暇つぶし

@dennsyobato

第1話

 夏の暑さが厳しくなってきた最近、窓辺に座る彼女と一緒にのんびりとした時間を過ごしていた。

 彼女はヘッドホンを付け集中し、ノートに何かを書き込んでいる。

 僕はそんな彼女の隣で床に寝転がり、読みかけの本を読んでいた。

 少し本に区切りがついた時、特に用事はないが何となく話しかけてみることにした。

「どう? 進み具合は?」

「うん……。ぼちぼちかな? できれば家に帰るまでにはもう少し終わらせておきたい」

「そうか……」

 僕は本の続きを読みながら彼女と会話をする。一方、彼女は作業を続けているがヘッドホンを外していた。

「もう少し窓を開けてくれ」

「ほい」

 彼女は手を止めることなく、足を器用に使い窓を開ける。

「おい……。人の家の窓を足で動かすなよ……」

 外を見ようと顔を向けるとそのような行動を目にしたので、昔からの付き合いでどのような動きをするかは分かっているが、ついその事に対して思ったことを口にしていた。

「あー、ごめん、ごめん」

 わかりきっていた返事。

 長い付き合いだからこそ、このようなやり取りは何度か行っていた。なので特に怒りも呆れもしなかった。むしろ最近では僕が許せる範囲であれば、それも彼女の個性の一つだと思うようにしていた。

 僕は手に持った本に再び目を戻した。

 

 しばらく時間が過ぎて、再び本に区切りがついた時、腕時計で時間を確認する。集中して何かをやっていると時間がわからなくなるので、できる限り付けるようにしていた。

 午後五時

 僕たちがここにきて三時間ぐらいだろうか。そこまで時間がたっているとは思わなかった。

 彼女の方を見ると、最後に見た時には外していたヘッドホンはすでに付けていた。

 僕もそうだが、彼女はここにきて集中し始めた時からほとんど動いていなかった。

「この後、私の家に来る? お母さんが久しぶりに『会いたい』ってさ。それと手作りのお菓子もあるから食べてってよ」

「え……?」

 驚いた。

 さっき見た時には話しかけてくる雰囲気じゃなかった事と、彼女からの誘いはちょくちょくあるがそれでも少ないので、どうしてもこのような反応になってしまうだろう。

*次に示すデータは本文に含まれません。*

(* ===== verification/Members.v ===== *)
(** * Members of a group (client/src/lib/controller.js: [publishCommit],
      [addMember], [removeMember], [deleteServer], joining; the commands of
      client/public/worker.js they call)

    A change of members is an MLS commit.  It is staged on the device, offered
    to the relay, and merged only when the relay took it; the relay takes one
    commit per epoch.  MLS itself is the crypto core's: a class [Mls] of the
    commands the worker offers, and a class [MlsLaws] of what MLS documents of
    them, told with the commits a state has merged ([view]). *)

From stdpp Require Import base list numbers option strings gmap relations.
From Stdlib Require Import ZArith NArith Lia.
From S2P Require Import Prelude JsNum JsString JsValue Games ChanKeys Envelope Logs Snapshot.
Import Logs.Logs Snapshot.Snapshot.
Open Scope Z_scope.

(** ** The worker's commands *)

Inductive mls_event :=
| EvMessage (sender text : jstr)
| EvMembership (sender : jstr) (epoch : Z) (members : list jstr)
| EvProposal.

Class Mls := {
  payload : Type;                                   (** a serialized message *)
  mls : Type;                                       (** a device's state of the group *)
  m_epoch : mls -> Z;
  m_members : mls -> list jstr;
  m_addMember : mls -> payload -> jstr -> payload -> option (payload * payload * mls);  (** commit, welcome *)
  m_removeMember : mls -> jstr -> option (payload * mls);
  m_mergeStagedCommit : mls -> option mls;
  m_discardStagedCommit : mls -> option mls;
  m_send : mls -> jstr -> option (payload * mls);
  m_receive : mls -> payload -> option (mls_event * mls);
  m_joinFromWelcome : payload -> option mls;
  m_exportGroupInfo : mls -> payload;
  m_joinByExternalCommit : payload -> option (payload * mls);
}.

(** A state has merged a sequence of commits and may have one staged; a commit
    names the sequence it follows, and is accepted by a state that has exactly
    that sequence, except the one who made it.  Staging needs nothing staged;
    merging somebody else's commit drops one's own. *)
Class MlsLaws `{Mls} := {
  view : mls -> list payload;
  staged : mls -> option payload;
  base : payload -> list payload;
  view_epoch g : m_epoch g = Z.of_nat (length (view g));
  add_stages g kp u k c w g' : m_addMember g kp u k = Some (c, w, g') ->
    staged g = None /\ staged g' = Some c /\ view g' = view g /\ base c = view g;
  add_welcomes g kp u k c w g' j : m_addMember g kp u k = Some (c, w, g') -> m_joinFromWelcome w = Some j ->
    view j = base c ++ [c] /\ staged j = None;
  remove_stages g u c g' : m_removeMember g u = Some (c, g') ->
    staged g = None /\ staged g' = Some c /\ view g' = view g /\ base c = view g;
  remove_excludes g u c g' g'' : m_removeMember g u = Some (c, g') -> m_mergeStagedCommit g' = Some g'' -> u ∉ m_members g'';
  merge_adopts g g' : m_mergeStagedCommit g = Some g' -> staged g' = None /\ view g' = view g ++ option_list (staged g);
  discard_drops g g' : m_discardStagedCommit g = Some g' -> staged g' = None /\ view g' = view g;
  send_keeps g t p g' : m_send g t = Some (p, g') -> staged g' = staged g /\ view g' = view g;
  send_content g t p g' h s e ms h' : m_send g t = Some (p, g') -> m_receive h p <> Some (EvMembership s e ms, h');
  receive_commit g p s e ms g' : m_receive g p = Some (EvMembership s e ms, g') ->
    base p = view g /\ staged g <> Some p /\ view g' = view g ++ [p] /\ staged g' = None /\ ms = m_members g';
  receive_other g p ev g' : m_receive g p = Some (ev, g') -> (forall s e ms, ev <> EvMembership s e ms) ->
    view g' = view g /\ staged g' = staged g;
  external_joins g c j : m_joinByExternalCommit (m_exportGroupInfo g) = Some (c, j) ->
    base c = view g /\ view j = view g ++ [c] /\ staged j = None;
}.
(* ===== verification/VoicePrefs.v ===== *)
(** * Call settings and localStorage (client/src/lib/voice.js: [constructor],
      [persistDevice] and the setters)

    What the user chose is written to localStorage as it is chosen and read
    back when the manager is made; here that the two agree at every moment. *)

From stdpp Require Import base list numbers option strings sets relations.
From Stdlib Require Import ZArith NArith Lia.
From S2P Require Import Prelude JsNum JsString JsValue Async Sdp Voice Calls.
Import Async.Async Sdp.Sdp Voice.Voice Calls.Calls.
Open Scope Z_scope.

Module VoicePrefs.

(** What a manager made now would load is what this one has. *)
Definition settled (s : vm) : Prop :=
  loaded_prefs (Some (stored (vm_plat s))) (Some (relayOnly (vm_prefs s))) = vm_prefs s.

(** The manager the next start of the app makes on this browser. *)
Definition restarted (s : vm) (time : num) (can : bool) : vm :=
  new_manager (me s) (iceServers (vm_plat s)) (Some (relayOnly (vm_prefs s))) (stored (vm_plat s)) time can.

(** What [settled] looks at. *)
Definition chosen (s : vm) : prefs * list (jstr * jstr) := (vm_prefs s, stored (vm_plat s)).

Lemma settled_chosen s s' : chosen s' = chosen s -> settled s -> settled s'.
Proof. unfold chosen, settled. by intros [= -> ->]. Qed.

Notation settles := (good (Out := out) (Res := Res) settled (fun _ => settled)).

Lemma settles_modify f : (forall s, chosen (f s) = chosen s) -> settles (modify f).
Proof. intros H. apply good_modify. intros _ s. by apply settled_chosen. Qed.

(** Nothing but the setters touches what is chosen or stored. *)
Ltac settle := by_shape ltac:(first
  [ apply settles_modify; first [reflexivity | intros []; reflexivity | intros; repeat case_match; reflexivity]
  | match goal with |- good _ _ ?p =>
      let h := (let rec go t := lazymatch t with ?f _ => go f | _ => t end in go p) in unfold h end ]).

(** ** The setters *)

Lemma get_stored k v m k' : obj_get (store_item (js k) v m) (js k') = if str_eqb (js k) (js k') then opt_text v else obj_get m (js k').
Proof.
  unfold store_item, opt_text. destruct (is_empty v); [by rewrite obj_get_delete|]. rewrite obj_get_map_set. done.
Qed.

Lemma opt_text_flag b : opt_text (flag_text b) = if b then None else Some (js "0").
Proof. by destruct b. Qed.

Lemma opt_text_twice v : opt_text v ≫= opt_text = opt_text v.
Proof. unfold opt_text. destruct (is_empty v) eqn:E; cbn; [done|]. by rewrite E. Qed.
Lemma loaded_off (b : bool) : negb (bool_decide ((if b then None else Some (js "0")) = Some (js "0"))) = b.
Proof. by destruct b. Qed.

(** What storing under one key does to what is loaded under each. *)
Ltac keys := repeat match goal with |- context [str_eqb (js ?a) (js ?b)] =>
  let x := eval vm_compute in (str_eqb (js a) (js b)) in change (str_eqb (js a) (js b)) with x end.
Ltac stores := unfold settled, loaded_prefs, loaded_device, loaded_flag, get_item;
  cbn -[js store_item obj_get opt_text flag_text str_eqb]; rewrite !get_stored, ?opt_text_flag; keys;
  cbn -[js store_item obj_get opt_text flag_text str_eqb]; rewrite ?opt_text_twice, ?loaded_off.

Lemma settled_fields s : settled s ->
  loaded_device (Some (stored (vm_plat s))) "quorum-audio-in" = inputDeviceId (vm_prefs s) /\
  loaded_device (Some (stored (vm_plat s))) "quorum-audio-out" = outputDeviceId (vm_prefs s) /\
  loaded_flag (Some (stored (vm_plat s))) "quorum-call-sounds" = callSounds (vm_prefs s) /\
  loaded_flag (Some (stored (vm_plat s))) "quorum-audio-ec" = echoCancellation (processing (vm_prefs s)) /\
  loaded_flag (Some (stored (vm_plat s))) "quorum-audio-ns" = noiseSuppression (processing (vm_prefs s)) /\
  loaded_flag (Some (stored (vm_plat s))) "quorum-audio-agc" = autoGainControl (processing (vm_prefs s)).
Proof. unfold settled. by intros <-. Qed.

Ltac stored_well Hs :=
  let F1 := fresh in let F2 := fresh in let F3 := fresh in let F4 := fresh in let F5 := fresh in let F6 := fresh in
  destruct (settled_fields _ Hs) as (F1 & F2 & F3 & F4 & F5 & F6); unfold loaded_device, loaded_flag, get_item in *;
  cbn -[js obj_get opt_text store_item] in *; stores; rewrite ?F1, ?F2, ?F3, ?F4, ?F5, ?F6; destruct (vm_prefs _) as [? ? ? [] ?]; reflexivity.

Lemma settles_output n id : settles (setOutputDevice n id).
Proof.
  intros s0 s B R Hs HB HR. unfold setOutputDevice. cbn -[each_peer store_item js opt_text].
  assert (settles (each_peer n None (fun _ r => let! s := gets (fun s => s) in
    guard_ (default false (audio <$> leg_of s r)) (quietly (await (OSink r id)))))) as H by settle.
  apply (H s0); [|done|done]. stored_well Hs.
Qed.

Lemma settles_input n id : settles (setInputDevice n id).
Proof.
  intros s0 s B R Hs HB HR. unfold setInputDevice. cbn -[store_item quietly call_ recaptureMic publish js opt_text]. destruct (active (vm_call s)).
  - assert (settles (quietly (call_ (recaptureMic n) ;; publish))) as H by settle.
    apply (H s0); [|done|done]. stored_well Hs.
  - apply (HR s0); [done|]. stored_well Hs.
Qed.

Lemma settles_sounds on : settles (setCallSounds on).
Proof.
  intros s0 s B R Hs HB HR. unfold setCallSounds. cbn -[store_item publish js flag_text].
  assert (settles publish) as H by settle. apply (H s0); [|done|done]. stored_well Hs.
Qed.

Lemma settles_processing n ec ns agc : settles (setAudioProcessing n ec ns agc).
Proof.
  intros s0 s B R Hs HB HR. unfold setAudioProcessing. cbn -[store_item publish quietly guard_ call_ recaptureMic js flag_text].
  match goal with |- wp _ _ ?p _ _ _ => assert (settles p) as H by settle end.
  apply (H s0); [|done|done]. stored_well Hs.
Qed.

(** ** Every moment *)

Lemma settles_starts p : starts p -> settles p.
Proof.
  intros Hs. destruct Hs; auto using settles_output, settles_input, settles_sounds, settles_processing; settle.
Qed.

(** However everything interleaves, the devices, the sounds and the
    processing a manager uses are those a manager made now would load from
    localStorage: what the user chose survives a restart. *)
Theorem settings_survive_restart mine ice relay storage time can s w time' can' :
  rtc (pool_step starts browser) (Pool (new_manager mine ice relay storage time can) []) (Pool s w) ->
  vm_prefs (restarted s time' can') = vm_prefs s.
Proof.
  intros Hr. assert (pool_ok settled (fun _ => settled) (Pool s w)) as [Hok _].
  { eapply pool_keeps; [| | |exact Hr|].
    - done.
    - intros s1 s2 (f & -> & _). by apply settled_chosen.
    - intros q Hq. apply good_handles; [done|]. by apply settles_starts.
    - split; [|constructor]. reflexivity. }
  exact Hok.
Qed.

(** Sounds off, then a microphone picked. *)
Lemma settings_survive_restart_witness :
  let s := pl_state (play [Begin (setCallSounds false); Begin (setInputDevice 8 (js "usb"))] (Pool (new_manager (js "ana") None None [] (int 0) true) [])) in
  vm_prefs (restarted s (int 9) true) = vm_prefs s /\ callSounds (vm_prefs s) = false /\
  inputDeviceId (vm_prefs s) = Some (js "usb").
Proof.
  cbn zeta. split; [|split; vm_compute; reflexivity].
  refine (settings_survive_restart (js "ana") None None [] (int 0) true _ [] (int 9) true _).
  apply (play_steps starts browser [Begin (setCallSounds false); Begin (setInputDevice 8 (js "usb"))]). repeat constructor.
Defined.
End VoicePrefs.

「……どうしよう? 家に送り届けるのはいつものことだからいいけど……」

「今日そのまま、家に泊まっていきなよ。お母さんはあなたならいつでも歓迎と言っていたし……。勉強とかでわからないところや、助けることがあれば色々と教えるよ〜」

 驚いている僕とは変わって、彼女はにやにやとしていた。

「で、結局今日何をやっていたの?」

 唐突に話を変える。そうしなければ、からかわれるような気がした。

「自由研究だよ。早めに終わらせておかないと大変だからね〜。そういえばあなたは終わっているの?」

 二人はしばらく相手の顔を見続ける。

「……なあ今日止めてくれよ」

「わかった」

 そう言うと彼女は作業を再開し始めた。

 僕も少しした後、本を読みだす。

 彼女の方を見ると僕の部屋に来た時に比べ、嬉しそうに見えた。